[RECORDS TO USE]

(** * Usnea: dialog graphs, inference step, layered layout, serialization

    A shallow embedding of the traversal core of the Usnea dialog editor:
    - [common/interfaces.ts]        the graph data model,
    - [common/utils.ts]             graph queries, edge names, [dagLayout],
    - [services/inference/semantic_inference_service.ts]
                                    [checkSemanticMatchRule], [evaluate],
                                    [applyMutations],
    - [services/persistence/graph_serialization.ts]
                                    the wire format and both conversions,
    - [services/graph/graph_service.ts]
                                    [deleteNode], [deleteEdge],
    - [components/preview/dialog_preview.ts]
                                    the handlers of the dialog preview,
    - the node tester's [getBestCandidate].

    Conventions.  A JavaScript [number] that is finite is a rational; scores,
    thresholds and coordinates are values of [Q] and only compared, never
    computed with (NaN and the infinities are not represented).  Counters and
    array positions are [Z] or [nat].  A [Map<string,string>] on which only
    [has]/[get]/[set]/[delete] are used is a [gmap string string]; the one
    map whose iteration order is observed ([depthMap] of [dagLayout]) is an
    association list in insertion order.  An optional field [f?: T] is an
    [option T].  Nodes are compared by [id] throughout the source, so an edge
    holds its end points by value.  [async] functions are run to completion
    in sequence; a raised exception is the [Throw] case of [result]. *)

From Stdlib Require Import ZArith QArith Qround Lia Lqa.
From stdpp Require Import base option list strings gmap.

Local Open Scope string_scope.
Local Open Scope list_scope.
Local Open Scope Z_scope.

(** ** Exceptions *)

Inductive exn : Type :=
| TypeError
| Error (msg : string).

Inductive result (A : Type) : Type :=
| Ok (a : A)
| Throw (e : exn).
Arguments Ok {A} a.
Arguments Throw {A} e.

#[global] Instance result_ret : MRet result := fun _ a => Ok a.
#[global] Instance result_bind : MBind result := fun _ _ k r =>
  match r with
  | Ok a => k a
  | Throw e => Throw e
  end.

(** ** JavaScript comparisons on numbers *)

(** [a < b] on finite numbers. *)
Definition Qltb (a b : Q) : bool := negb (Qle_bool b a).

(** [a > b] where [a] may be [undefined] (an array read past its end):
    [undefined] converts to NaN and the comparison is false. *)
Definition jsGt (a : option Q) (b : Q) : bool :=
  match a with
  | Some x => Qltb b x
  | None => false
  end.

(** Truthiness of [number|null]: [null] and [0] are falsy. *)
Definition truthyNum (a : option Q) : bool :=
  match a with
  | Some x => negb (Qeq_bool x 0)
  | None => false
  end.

[/RECORDS TO USE]
[RECORDS TO USE]

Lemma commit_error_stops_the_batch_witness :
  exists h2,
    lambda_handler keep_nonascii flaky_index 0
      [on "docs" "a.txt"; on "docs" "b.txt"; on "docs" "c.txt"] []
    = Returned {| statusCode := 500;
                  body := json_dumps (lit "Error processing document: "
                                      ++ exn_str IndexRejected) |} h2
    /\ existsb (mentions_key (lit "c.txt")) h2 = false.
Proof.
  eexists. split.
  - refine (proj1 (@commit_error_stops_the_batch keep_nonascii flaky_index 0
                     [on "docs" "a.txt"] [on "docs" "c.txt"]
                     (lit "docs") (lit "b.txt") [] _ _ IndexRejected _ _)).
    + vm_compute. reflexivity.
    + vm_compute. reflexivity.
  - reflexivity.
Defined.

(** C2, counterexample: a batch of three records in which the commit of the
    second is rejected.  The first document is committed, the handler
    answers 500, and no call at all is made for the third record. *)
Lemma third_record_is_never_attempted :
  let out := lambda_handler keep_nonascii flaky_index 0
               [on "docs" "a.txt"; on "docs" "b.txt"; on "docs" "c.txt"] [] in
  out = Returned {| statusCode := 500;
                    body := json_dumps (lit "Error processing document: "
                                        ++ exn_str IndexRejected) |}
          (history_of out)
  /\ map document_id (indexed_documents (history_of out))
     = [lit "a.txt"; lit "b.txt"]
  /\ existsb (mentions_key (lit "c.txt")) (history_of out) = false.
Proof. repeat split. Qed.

[/RECORDS TO USE]

→ **AIM OF THE TASK**:
Could you restate word for word the lines above from the one containing "- refine (proj1" through the one containing "Proof. repeat split. Qed.", both included, and nothing else?

→ **WRITTEN ANSWER**:
  - refine (proj1 (@commit_error_stops_the_batch keep_nonascii flaky_index 0
                     [on "docs" "a.txt"] [on "docs" "c.txt"]
                     (lit "docs") (lit "b.txt") [] _ _ IndexRejected _ _)).
    + vm_compute. reflexivity.
    + vm_compute. reflexivity.
  - reflexivity.
Defined.

(** C2, counterexample: a batch of three records in which the commit of the
    second is rejected.  The first document is committed, the handler
    answers 500, and no call at all is made for the third record. *)
Lemma third_record_is_never_attempted :
  let out := lambda_handler keep_nonascii flaky_index 0
               [on "docs" "a.txt"; on "docs" "b.txt"; on "docs" "c.txt"] [] in
  out = Returned {| statusCode := 500;
                    body := json_dumps (lit "Error processing document: "
                                        ++ exn_str IndexRejected) |}
          (history_of out)
  /\ map document_id (indexed_documents (history_of out))
     = [lit "a.txt"; lit "b.txt"]
  /\ existsb (mentions_key (lit "c.txt")) (history_of out) = false.
Proof. repeat split. Qed.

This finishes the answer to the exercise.